The blurb: From O.J. to Robert Blake to Kobe Bryant to Michael, the modern celebrity show trial makes us voyeurs at a morality play that showcases not guilt vs. innocence but wrong vs. wrong.
Some excerpts from Alessandro Camon's essay: (free with a day pass)
Celebrity trials offer a potent cocktail of fame, sex and violence; they allow us to look behind the veil that usually protects the private lives of stars; they tap in to collective feelings and fantasies about the very nature of celebrity. What they don't do is provide solutions, or even serviceable frameworks, for questions of right and wrong. Ultimately, they are just not about right and wrong. They are about wrong and wrong, and though they are tragedies inasmuch as they deal with terrible deeds and their retribution, they suggest a new definition of tragedy. ...
We (a lot of us, anyway) follow and discuss these trials to establish degrees of wrongness, or simply to see which wrong will carry the day. Few people would argue that Michael Jackson didn't cross a line with his bed sharing; the question was only how far he went beyond it. But at the same time, few people would argue that greed and hypocrisy didn't taint the accusations against him; the question was simply whether we could still buy them at all. When presented with this kind of situation, we must choose, or accept to be divided, between two wrongs. We don't have to believe that anybody is telling the truth. We can believe both that O.J. did it and that the LAPD is (or was) crowded with racists who compromised its credibility. That Robert Blake did it and that Bonny conned him six ways to Sunday. That Kobe did it -- that he did "something" -- and that his accuser set him up and embellished the tale. If there are innocent victims, they appear to be "caught in the middle," or twice exploited.

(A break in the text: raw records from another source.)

(** ** Overall health score *)

(** C1.  For all chlorophyll, water stress, nutrient deficiency and disease
    risk, [_calculate_overall_health_score] equals the weighted sum
    chlorophyll*0.4 + (100-water_stress)*0.25 +
    (100-nutrient_deficiency)*0.2 + (100-disease_risk)*0.15 clamped to
    [0,100]; in particular it lies in [0,100]. *)
Theorem overall_health_score_weighted_clamped
    (chlorophyll water_stress nutrient_deficiency disease_risk : Q) :
  CropHealthAnalyzer._calculate_overall_health_score
    chlorophyll water_stress nutrient_deficiency disease_risk
  == HealthSpec.overall_score
       chlorophyll water_stress nutrient_deficiency disease_risk
  /\ 0 <= CropHealthAnalyzer._calculate_overall_health_score
            chlorophyll water_stress nutrient_deficiency disease_risk
  /\ CropHealthAnalyzer._calculate_overall_health_score
       chlorophyll water_stress nutrient_deficiency disease_risk <= 100.
Proof.
  unfold CropHealthAnalyzer._calculate_overall_health_score,
    HealthSpec.overall_score.
  cbn [CropHealthAnalyzer.w_chlorophyll CropHealthAnalyzer.w_water_stress
       CropHealthAnalyzer.w_nutrient_deficiency
       CropHealthAnalyzer.w_disease_risk CropHealthAnalyzer.weights].
  split.
  - rewrite max_min_is_clamp by lra.
    unfold clamp.
    set (a := 0.4 * chlorophyll + 0.25 * (100 - water_stress) +
              0.2 * (100 - nutrient_deficiency) + 0.15 * (100 - disease_risk)).
    set (b := chlorophyll * 0.4 + (100 - water_stress) * 0.25 +
              (100 - nutrient_deficiency) * 0.2 + (100 - disease_risk) * 0.15).
    assert (Hab : a == b) by (unfold a, b; ring).
    case_ltb a 0; case_ltb b 0; try lra; case_ltb 100 a; case_ltb 100 b; lra.
  - apply max_min_bounds. lra.
Qed.

(** ** Recommendation lists *)

Lemma catch_all_guard_nonempty (l : list string) (d : string) :
  match l with [] => [d] | _ => l end <> [].
Proof. destruct l; discriminate. Qed.

Lemma health_recommendations_nonempty (c w n d o : Q) :
  CropHealthAnalyzer._generate_health_recommendations c w n d o <> [].
Proof.
  unfold CropHealthAnalyzer._generate_health_recommendations.
  apply catch_all_guard_nonempty.
Qed.

Lemma soil_recommendations_nonempty (ph om m n p k : Q) :
  SoilAnalyzer._generate_soil_recommendations ph om m n p k <> [].
Proof.
  unfold SoilAnalyzer._generate_soil_recommendations.
  apply catch_all_guard_nonempty.
Qed.

(** X5.  The overall-score branch always contributes one of its three
    messages, so the health list is non-empty before its catch-all guard is
    reached. *)
Lemma health_overall_message_present (c w n d o : Q) :
  In (last (CropHealthAnalyzer._generate_health_recommendations c w n d o) "")
     ["Immediate attention required - conduct field inspection";
      "Monitor closely and consider management interventions";
      "Continue current management practices"] /\
  ~ In CropHealthAnalyzer.catch_all
       (CropHealthAnalyzer._generate_health_recommendations c w n d o).
Proof.
  unfold CropHealthAnalyzer._generate_health_recommendations,
    CropHealthAnalyzer.catch_all.
  destruct (Qltb c 60), (Qltb 40 w), (Qltb 30 n), (Qltb 25 d),
    (Qltb o 50), (Qltb o 70);
    cbn [app last In];
    (split; [auto 6 | intro Hin; intuition discriminate]).
Qed.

The outcomes, therefore, cannot be "resolutions." There is no "moral of the story" -- if not a twisted, ambiguous, ironic one. O.J. gets off as a slap in the face of the LAPD; he becomes persona non grata in his former L.A. hangouts and has to relocate to Miami. Kobe gets off but has to admit infidelity and make it up with gifts of oversize jewelry, tattoos honoring his "queen," and renewed commitment to his fans (as ultimate proof of his new faithfulness, he re-signs with the Lakers). Michael Jackson gets off but may soon have to sell the Beatles catalog back to Sony.

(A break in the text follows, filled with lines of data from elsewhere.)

(* ===== verification/_CoqProject ===== *)
-Q . S2P
Prelude.v
Proto.v
Errors.v
Path.v
Xdr.v
Ops.v
Rpc.v
Compound.v
Reply.v
Replies.v
Slots.v
Exchange.v
Owner.v
Session.v
SessionFacts.v
Reads.v
ReadPipeline.v
ReadsFacts.v
Writes.v
WritesFacts.v
Service.v
CloseWorker.v
Put.v
PutFacts.v
Naming.v
Publication.v
Directory.v
DirectoryFacts.v
SweepFacts.v
Deletion.v
Cleanup.v
Reconnect.v
ReconnectFacts.v
Efs.v
Tls.v
Builder.v
Connect.v
Transport.v
Float64.v
BenchModel.v
BenchSuite.v
BenchStats.v
FileSystem.v
BenchMount.v
BenchWork.v
BenchWorkFacts.v
BenchExec.v
BenchRun.v
BenchFacts.v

Much as classic tragedy is exact and rigorous, this American tragedy is messy and arbitrary. It is tragedy crossed with melodrama in its most degraded expression (the soap opera). It is tragedy for people who crave the frisson of morbidity much more than any catharsis. ...
We are now likely to feel stronger about the celebrities we don't like than the ones we like: a "reverse fandom" that can be a form of satire but easily spills into meanness. If we don't like certain celebrities, we want to see them embarrassed, ridiculed, reviled. If we like them, we still want to see them exposed at their most vulnerable. More interesting than the work celebrities do is the work they have done on them. We obsess on the weight they gain or abruptly shed, the fashion blunders, the mating patterns, the abrupt weddings and divorces. The union of two celebrities seems to create grotesque two-headed monsters such as "Bennifer" or "Brangelina." ...
My friend Larry Gross (a veteran screenwriter and one of Hollywood's sharpest minds) has convinced me that there is a new and profound cultural problem to contend with: as a society, we no longer understand power. The power of kings and dictators was always visible, tangible, understandable. The power of elected officers is by definition (if not always in reality) an expression of popular power. But the power of mega-corporations is as faceless and nebulous as it is pervasive. It hides in plain sight and communicates in code. Even the most powerful people in the world now seem harder to understand. George Bush is not the figure of gravitas, wisdom and trustworthiness we need a president to be. Bill Gates is not the charismatic, visionary egomaniac we expect the richest man in the world to be. They are ciphers, and they make their very power unintelligible. And so not only do we feel more powerless in front of a more absolute power, but we also feel unable to "relate" to it at all.
Celebrity trials provide people the sense of witnessing a form of history up close and personal. But the cultural dynamics represented in the trials always point to the fact that celebrities are ultimately "weird," and that mere mortals getting too close to them are (intentionally or not) inviting trouble -- which means they must also be weird. What we understand about celebrities is ultimately that we do not, cannot, understand them.
It's a tragedy of unknowing and incomprehension, suggesting the larger tragedy of incomprehensible power.